In my October 2009 column, “Let the seller beware,” I shared the story of Steve, a buyer who contracted with my company to build a 7,000 sq. ft. custom home on his lot. At the column’s conclusion, Steve and I were in settlement talks. I had prepared my lawsuit to begin foreclosing on his home based on the construction liens I had secured to defend my monetary rights.
The saga concludes as follows: Settlement talks stalled because Steve was negotiating for time so I would lose my legal window to initiate a lawsuit to foreclose on his home. I filed the suit in late October. Steve resumed talking settlement again in earnest. After agreeing on an amount, he offered a two-payment plan: half up front and half in the form of a secured note.
I rejected that because regardless of the security of the note, Steve could not be trusted to deliver and I would remain entangled with him. I discounted the settlement amount further and then received payment in full on the day the settlement documents were signed. The release Steve signed stipulated that all warranties for work provided were null and void. He expressly gave up his right to claim any defects with the home.
Case closed. Settlement signed. Steve is permanently out of my business life!
There was a moment midway during the building of his home when I should have stopped the job and demanded that Steve provide all funding per our agreement. Next time I will. If you want to benefit from my trials and tribulations, remain cognizant of the following concepts:
- When a prospect or client repeatedly displays a lack of willingness or ability to trust you, consider yourself notified that this person also cannot be trusted. A zebra does not change its stripes and a client who reveals a pattern of behavior will repeat it, so expect that his past behavior is a reasonable predictor of how he’ll handle future problems; then act accordingly.
- When a client knowingly attempts to dramatically deviate from the agreed-upon business terms contained in your agreement and attempts to force or persuade you to unilaterally concede anything without a fair quid pro quo negotiation, draw the line and commence immediately all fair and legal hardball tactics to retain all of your building, financial and contractual rights.
- If a client is getting funding from a lender, require that funding is released directly to your company.
- Although there is an innate desire to complete all required steps to obtain a certificate of occupancy for your project, it is prudent to withhold critical paperwork from the building department until you feel 100 percent secure that your final payment is either imminent or in hand. Specifically, New Jersey requires a proof of registration that a new home warranty has been obtained, and that in the future the document will stay in my office until the client has made all funding available for my final payment.
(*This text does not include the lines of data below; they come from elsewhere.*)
(** The quotient of an integer by 1000, for a magnitude below 2^38:
    the float lies between any two multiples of 2^-14 that enclose the
    exact quotient. *)
Lemma int_truediv_1000_bracket (a lo hi : Z) :
  a <> 0 -> Z.abs a < 1000 * 2 ^ 38 ->
  lo * 1000 <= Z.abs a * 2 ^ 14 <= hi * 1000 ->
  exists (mz : positive) (ez : Z),
    int_truediv a 1000 = Return (S754_finite (a <? 0) mz ez)
    /\ -200 <= ez <= -14
    /\ lo * 2 ^ (-14 - ez) <= Zpos mz <= hi * 2 ^ (-14 - ez).
Proof.
  intros Ha Hsmall Hb. unfold int_truediv.
  change (1000 =? 0) with false. change (1000 <? 0) with false.
  rewrite xorb_false_r. change (Z.abs 1000) with 1000.
  change (Z.log2 1000) with 9. cbv iota.
  set (A := Z.abs a) in *.
  assert (HA : 0 < A) by (unfold A; lia).
  destruct (Z.eqb_spec A 0) as [| _]; [ lia | ].
  pose proof (Z.log2_spec A HA) as [HL1 HL2].
  pose proof (Z.log2_nonneg A) as HL0.
  set (L := Z.log2 A) in *.
  assert (HL : L <= 47).
  { destruct (Z.le_gt_cases L 47) as [| Hgt]; [ done | exfalso ].
    assert (2 ^ 48 <= 2 ^ L) by (apply Z.pow_le_mono_r; lia).
    change (2 ^ 48) with (256 * 2 ^ 40) in *. change (2 ^ 38) with 274877906944 in *.
    change (2 ^ 40) with 1099511627776 in *. lia. }
  replace (Z.max 0 (9 - L + 56)) with (65 - L) by lia.
  set (k := 65 - L).
  assert (Hk : 18 <= k <= 65) by (unfold k; lia).
  set (K := 2 ^ k).
  assert (HK : 0 < K) by (apply Z.pow_pos_nonneg; lia).
  assert (HK14 : K = 2 ^ 14 * 2 ^ (k - 14)).
  { unfold K. rewrite <- pow2_split by lia. f_equal. lia. }
  assert (HKL : 2 ^ L * K = 2 ^ 65).
  { unfold K. rewrite <- pow2_split by lia. f_equal. unfold k. lia. }
  set (K' := 2 ^ (k - 14)) in *.
  assert (HK' : 0 < K') by (apply Z.pow_pos_nonneg; lia).
  set (q := A * K / 1000).
  pose proof (Z.div_mod (A * K) 1000 ltac:(lia)) as Hdm.
  pose proof (Z.mod_pos_bound (A * K) 1000 ltac:(lia)) as Hmb.
  fold q in Hdm.
  set (sticky := if A * K mod 1000 =? 0 then 0 else 1).
  assert (Hst : 0 <= sticky <= 1 /\ (A * K mod 1000 = 0 -> sticky = 0)).
  { unfold sticky. destruct (Z.eqb_spec (A * K mod 1000) 0); lia. }
  clearbody sticky.
  assert (Hq : 2 ^ 55 <= q).
  { unfold q. apply Z.div_le_lower_bound; [ lia | ].
    assert (2 ^ 65 <= A * K) by (rewrite <- HKL; nia).
    change (2 ^ 65) with (1024 * 2 ^ 55) in *. lia. }
  assert (Hq2 : q < 2 ^ 38 * K).
  { unfold q. apply Z.div_lt_upper_bound; [ lia | ]. nia. }
  assert (HM : 0 < 2 * q + sticky)
    by (change (2 ^ 55) with 36028797018963968 in *; lia).
  destruct (2 * q + sticky) as [| Mp | Mp] eqn:HMp; [ lia | | lia ].
  unfold round_to_float, binary_normalize.
  assert (Hcond : cond_Zopp (a <? 0) (Zpos Mp)
                  = if a <? 0 then Zneg Mp else Zpos Mp)
    by (destruct (a <? 0); reflexivity).
  rewrite Hcond. clear Hcond.
  pose proof (digits2_pos_range Mp) as Hd.
  set (d := Zpos (digits2_pos Mp)) in *.
  assert (Hd1 : 57 <= d).
  { destruct (Z.le_gt_cases 57 d) as [| Hlt]; [ done | exfalso ].
    assert (2 ^ d <= 2 ^ 56) by (apply Z.pow_le_mono_r; unfold d; lia).
    change (2 ^ 56) with (2 * 2 ^ 55) in *. lia. }
  assert (Hd2 : d <= 39 + k).
  { destruct (Z.le_gt_cases d (39 + k)) as [| Hgt]; [ done | exfalso ].
    assert (2 ^ (39 + k) <= 2 ^ (d - 1)) by (apply Z.pow_le_mono_r; lia).
    rewrite pow2_split in H by lia. fold K in H.
    change (2 ^ 39) with (2 * 2 ^ 38) in H. lia. }
  destruct (binary_round_bracket (a <? 0) Mp (- k - 1) (-14) lo hi)
    as (mz & ez & Hround & Hez & Hbr).
  - fold d. lia.
  - fold d. lia.
  - lia.
  - fold d. lia.
  - replace (-14 - (- k - 1)) with (Z.succ (k - 14)) by lia.
    rewrite Z.pow_succ_r by lia. fold K'.
    rewrite <- HMp.
    destruct Hst as [Hst0 Hst1].
    assert (HAK : A * K = A * 2 ^ 14 * K') by (rewrite HK14; ring).
    assert (Hlo' : lo * 1000 * K' <= A * K)
      by (rewrite HAK; apply Z.mul_le_mono_nonneg_r; lia).
    assert (Hhi' : A * K <= hi * 1000 * K')
      by (rewrite HAK; apply Z.mul_le_mono_nonneg_r; lia).
    split.
    + assert (lo * K' <= q); [ | lia ].
      unfold q. apply Z.div_le_lower_bound; lia.
    + destruct (Z.eq_dec (A * K mod 1000) 0) as [Hz | Hnz].
      * rewrite (Hst1 Hz). assert (q <= hi * K'); [ | lia ]. lia.
      * assert (q < hi * K'); [ | lia ]. lia.
  - exists mz, ez. fold d in Hez.
    destruct (a <? 0); rewrite Hround; (split; [ reflexivity | split; [ lia | exact Hbr ] ]).
Qed.

(** Rounding to an integer keeps a number between any two integers that
    enclose it. *)
Lemma dyadic_round_half_even_bracket (m e L H : Z) :
  e <= 0 ->
  L * 2 ^ (- e) <= m <= H * 2 ^ (- e) ->
  L <= dyadic_round_half_even m e <= H.
Proof.
  intros He Hm. unfold dyadic_round_half_even.
  destruct (Z.leb_spec 0 e) as [H0 | Hneg].
  - replace e with 0 in * by lia. change (2 ^ (- 0)) with 1 in Hm.
    change (2 ^ 0) with 1. lia.
  - set (d := 2 ^ (- e)) in *.
    assert (Hd : 0 < d) by (apply Z.pow_pos_nonneg; lia).
    pose proof (Z.div_mod m d ltac:(lia)) as Hdm.
    pose proof (Z.mod_pos_bound m d Hd) as Hmb.
    assert (Hq1 : L <= m / d) by (apply Z.div_le_lower_bound; lia).
    destruct (Z.eq_dec (m mod d) 0) as [Hz | Hnz].
    + rewrite Hz. change (2 * 0) with 0.
      destruct (Z.compare_spec 0 d); [ lia | | lia ].
      split; [ lia | ]. rewrite Hz in Hdm. nia.
    + assert (Hq2 : m / d < H) by nia.
      destruct (2 * (m mod d) ?= d); [ destruct (Z.even (m / d)) | | ]; lia.
Qed.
- Maintain an ongoing dialogue with your client at all times. Long after it was evident that I had a problem, I continued to speak directly with Steve and maintained civility. This tactic ultimately allowed me to negotiate with him directly until the day we signed a settlement. I saved thousands in legal fees and countless months of negotiating through expensive lawyer letters and documents.
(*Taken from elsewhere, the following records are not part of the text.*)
(** C6: a response that is not [ok] throws "Failed to get request
    token"; an [ok] response whose body has no [oauth_callback_confirmed]
    throws "Unconfirmed callback"; whenever the call throws, the client
    is left as it was; and the call returns only for an [ok] response
    with a confirmed callback, having set the token and the token secret
    from [oauth_token] and [oauth_token_secret] of the body. *)
Theorem C6_getRequestTokenParamsFrom (response : Response) (this : OAuth) :
  let params := URLSearchParams (text response) in
  let confirmed := URLSearchParams_get params (lit "oauth_callback_confirmed") in
  (ok response = false ->
     getRequestTokenParamsFrom response this
     = (Throw (OAuthError "Failed to get request token"), this))
  /\ (ok response = true ->
      (forall v, ~ In (lit "oauth_callback_confirmed", v) params) ->
      getRequestTokenParamsFrom response this
      = (Throw (OAuthError "Unconfirmed callback"), this))
  /\ (forall e this',
        getRequestTokenParamsFrom response this = (Throw e, this') ->
        this' = this
        /\ (e = OAuthError "Failed to get request token"
            \/ e = OAuthError "Unconfirmed callback"))
  /\ (forall r this',
        getRequestTokenParamsFrom response this = (Ok r, this') ->
        ok response = true /\ truthy confirmed = true /\ r = params
        /\ this' = {| consumerKey := consumerKey this;
                      consumerSecret := consumerSecret this;
                      token := URLSearchParams_get params (lit "oauth_token");
                      tokenSecret :=
                        URLSearchParams_get params (lit "oauth_token_secret") |})
  /\ (ok response = true -> truthy confirmed = true ->
      exists this', getRequestTokenParamsFrom response this = (Ok params, this')).
Proof.
  intros params confirmed.
  assert (E : getRequestTokenParamsFrom response this =
              if negb (ok response) then
                (Throw (OAuthError "Failed to get request token"), this)
              else if negb (truthy confirmed) then
                (Throw (OAuthError "Unconfirmed callback"), this)
              else
                (Ok params,
                 {| consumerKey := consumerKey this;
                    consumerSecret := consumerSecret this;
                    token := URLSearchParams_get params (lit "oauth_token");
                    tokenSecret :=
                      URLSearchParams_get params (lit "oauth_token_secret") |})).
  { unfold getRequestTokenParamsFrom. fold params. fold confirmed.
    rewrite setToken_defined by apply URLSearchParams_get_defined.
    reflexivity. }
  rewrite E. clear E.
  assert (A : (forall v, ~ In (lit "oauth_callback_confirmed", v) params) ->
              truthy confirmed = false).
  { intros Habs. unfold confirmed.
    rewrite (URLSearchParams_get_absent _ _ Habs). reflexivity. }
  destruct (ok response), (truthy confirmed); cbn [negb].
  - split; [discriminate|]. split; [intros _ Habs; discriminate (A Habs)|].
    split; [discriminate|]. split.
    + intros r this' [= <- <-]. repeat split.
    + intros _ _. eexists. reflexivity.
  - split; [discriminate|]. split; [reflexivity|]. split.
    + intros e this' [= <- <-]. split; [reflexivity|right; reflexivity].
    + split; [discriminate|discriminate].
  - split; [reflexivity|]. split; [discriminate|]. split.
    + intros e this' [= <- <-]. split; [reflexivity|left; reflexivity].
    + split; [discriminate|discriminate].
  - split; [reflexivity|]. split; [discriminate|]. split.
    + intros e this' [= <- <-]. split; [reflexivity|left; reflexivity].
    + split; [discriminate|discriminate].
Qed.

Lemma C6_witness :
  getRequestTokenParamsFrom
    {| ok := true; text := lit "oauth_token=T&oauth_token_secret=S" |}
    sample_client
  = (Throw (OAuthError "Unconfirmed callback"), sample_client)
  /\ getRequestTokenParamsFrom
       {| ok := false; text := lit "oauth_callback_confirmed=true" |}
       sample_client
     = (Throw (OAuthError "Failed to get request token"), sample_client)
  /\ exists this',
       getRequestTokenParamsFrom
         {| ok := true;
            text := lit "oauth_token=T&oauth_token_secret=S&oauth_callback_confirmed=true" |}
         sample_client
       = (Ok [(lit "oauth_token", lit "T"); (lit "oauth_token_secret", lit "S");
              (lit "oauth_callback_confirmed", lit "true")], this').
Proof.
  split; [|split].
  - apply (C6_getRequestTokenParamsFrom
             {| ok := true; text := lit "oauth_token=T&oauth_token_secret=S" |});
      [reflexivity|].
    intros v [H|[H|[]]]; discriminate H.
  - apply (C6_getRequestTokenParamsFrom
             {| ok := false; text := lit "oauth_callback_confirmed=true" |}).
    reflexivity.
  - apply (C6_getRequestTokenParamsFrom
             {| ok := true;
                text := lit "oauth_token=T&oauth_token_secret=S&oauth_callback_confirmed=true" |});
      reflexivity.
Defined.

(** C9: on an [ok] response [getAccessTokenParamsFrom] returns and
    overwrites both token fields with what the body gives for
    [oauth_token] and [oauth_token_secret]: the value of the first pair
    of that name, or [null] when there is none.  [setToken] puts the
    empty string in place of [undefined] only. *)
Theorem C9_getAccessTokenParamsFrom (response : Response) (this : OAuth) :
  ok response = true ->
  let params := URLSearchParams (text response) in
  let this' :=
    {| consumerKey := consumerKey this; consumerSecret := consumerSecret this;
       token := URLSearchParams_get params (lit "oauth_token");
       tokenSecret := URLSearchParams_get params (lit "oauth_token_secret") |} in
  getAccessTokenParamsFrom response this = (Ok params, this')
  /\ (forall l1 v l2,
        params = l1 ++ (lit "oauth_token", v) :: l2 ->
        (forall w, ~ In (lit "oauth_token", w) l1) ->
        token this' = VString v)
  /\ (forall l1 v l2,
        params = l1 ++ (lit "oauth_token_secret", v) :: l2 ->
        (forall w, ~ In (lit "oauth_token_secret", w) l1) ->
        tokenSecret this' = VString v)
  /\ ((forall v, ~ In (lit "oauth_token", v) params) -> token this' = VNull)
  /\ ((forall v, ~ In (lit "oauth_token_secret", v) params) ->
      tokenSecret this' = VNull)
  /\ setToken VNull VNull this
     = {| consumerKey := consumerKey this; consumerSecret := consumerSecret this;
          token := VNull; tokenSecret := VNull |}
  /\ setToken VUndefined VUndefined this
     = {| consumerKey := consumerKey this; consumerSecret := consumerSecret this;
          token := VString []; tokenSecret := VString [] |}.
Proof.
  intros Hok params this'. unfold getAccessTokenParamsFrom. rewrite Hok.
  cbn [negb]. fold params. repeat split.
  - f_equal. apply setToken_defined; apply URLSearchParams_get_defined.
  - intros l1 v l2 E H. cbn [token this']. rewrite E.
    apply URLSearchParams_get_first. exact H.
  - intros l1 v l2 E H. cbn [tokenSecret this']. rewrite E.
    apply URLSearchParams_get_first. exact H.
  - intros H. apply URLSearchParams_get_absent. exact H.
  - intros H. apply URLSearchParams_get_absent. exact H.
Qed.

Lemma C9_witness :
  getAccessTokenParamsFrom {| ok := true; text := lit "oauth_token=T%20x&a=b" |}
    sample_client
  = (Ok [(lit "oauth_token", lit "T x"); (lit "a", lit "b")],
     {| consumerKey := VString (lit "key");
        consumerSecret := VString (lit "SECRET");
        token := VString (lit "T x"); tokenSecret := VNull |}).
Proof.
  apply (C9_getAccessTokenParamsFrom
           {| ok := true; text := lit "oauth_token=T%20x&a=b" |} sample_client).
  reflexivity.
Defined.

(** ** Strings that are always well formed *)

Lemma ascii_only_app a b : ascii_only (a ++ b) = ascii_only a && ascii_only b.
Proof. apply forallb_app. Qed.

Lemma ascii_to_code_points s : ascii_only s = true -> to_code_points s = Ok s.
Proof.
  induction s as [|c s IH]; [reflexivity|]. simpl. intros H.
  apply andb_true_iff in H as [Hc Hs]. rewrite (IH Hs).
  apply N.ltb_lt in Hc.
  replace (is_trailing_surrogate c) with false by (symmetry; cmp_cases).
  replace (is_leading_surrogate c) with false by (symmetry; cmp_cases).
  reflexivity.
Qed.

Lemma ascii_isWellFormed s : ascii_only s = true -> isWellFormed s = true.
Proof. intros H. unfold isWellFormed. rewrite (ascii_to_code_points s H). reflexivity. Qed.

Lemma forallb_impl {A} (p q : A -> bool) l :
  (forall a, p a = true -> q a = true) ->
  forallb p l = true -> forallb q l = true.
Proof.
  intros H. rewrite !forallb_forall. intros Hp a Ha. apply H, Hp, Ha.
Qed.

Lemma unreserved_plain s : forallb unreserved s = true -> forallb plain s = true.
Proof.
  apply forallb_impl. intros c H. unfold plain. rewrite H. reflexivity.
Qed.

Lemma plain_ascii s : forallb plain s = true -> ascii_only s = true.
Proof.
  apply forallb_impl. intros c H. unfold plain in H.
  apply orb_true_iff in H as [H|H].
  - apply unreserved_bound in H. apply N.ltb_lt. lia.
  - apply N.eqb_eq in H as ->. reflexivity.
Qed.

Lemma encodePercent_ascii v r : encodePercent v = Ok r -> ascii_only r = true.
Proof. intros H. apply plain_ascii. eapply encodePercent_plain. exact H. Qed.

(** An unreserved string is its own encoding. *)
Lemma encodePercent_unreserved s :
  forallb unreserved s = true -> encodePercent (VString s) = Ok s.
Proof.
  intros H. rewrite encodePercent_spec. unfold spec_encode, ToString.
  rewrite ascii_to_code_points by (apply plain_ascii, unreserved_plain, H).
  cbn [bind]. f_equal.
  induction s as [|c s IH]; [reflexivity|]. simpl in H.
  apply andb_true_iff in H as [Hc Hs]. cbn [flat_map]. rewrite (IH Hs).
  unfold spec_escape. rewrite Hc. reflexivity.
Qed.

Lemma join_ascii sep l :
  ascii_only sep = true -> Forall (fun s => ascii_only s = true) l ->
  ascii_only (join sep l) = true.
Proof.
  intros Hsep. induction 1 as [|s l Hs Hl IH]; [reflexivity|].
  destruct l as [|s' l]; [exact Hs|].
  change (join sep (s :: s' :: l)) with (s ++ sep ++ join sep (s' :: l)).
  rewrite !ascii_only_app, Hs, Hsep, IH. reflexivity.
Qed.

Lemma hex_digit_lower_unreserved d : d < 16 -> unreserved (hex_digit false d) = true.
Proof. intros H. rewrite unreserved_eq. unfold hex_digit. cmp_cases. Qed.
- Hiring the right lawyer makes a tremendous difference in your legal fees and the speed with which your case is resolved. My original lawyer was intent on elongating the process, which benefited only his billable time. After firing him, I interviewed four more lawyers. The one who assisted me most efficiently and economically was first a specialist in this line of work, and secondly was happy to work toward closure and settlement.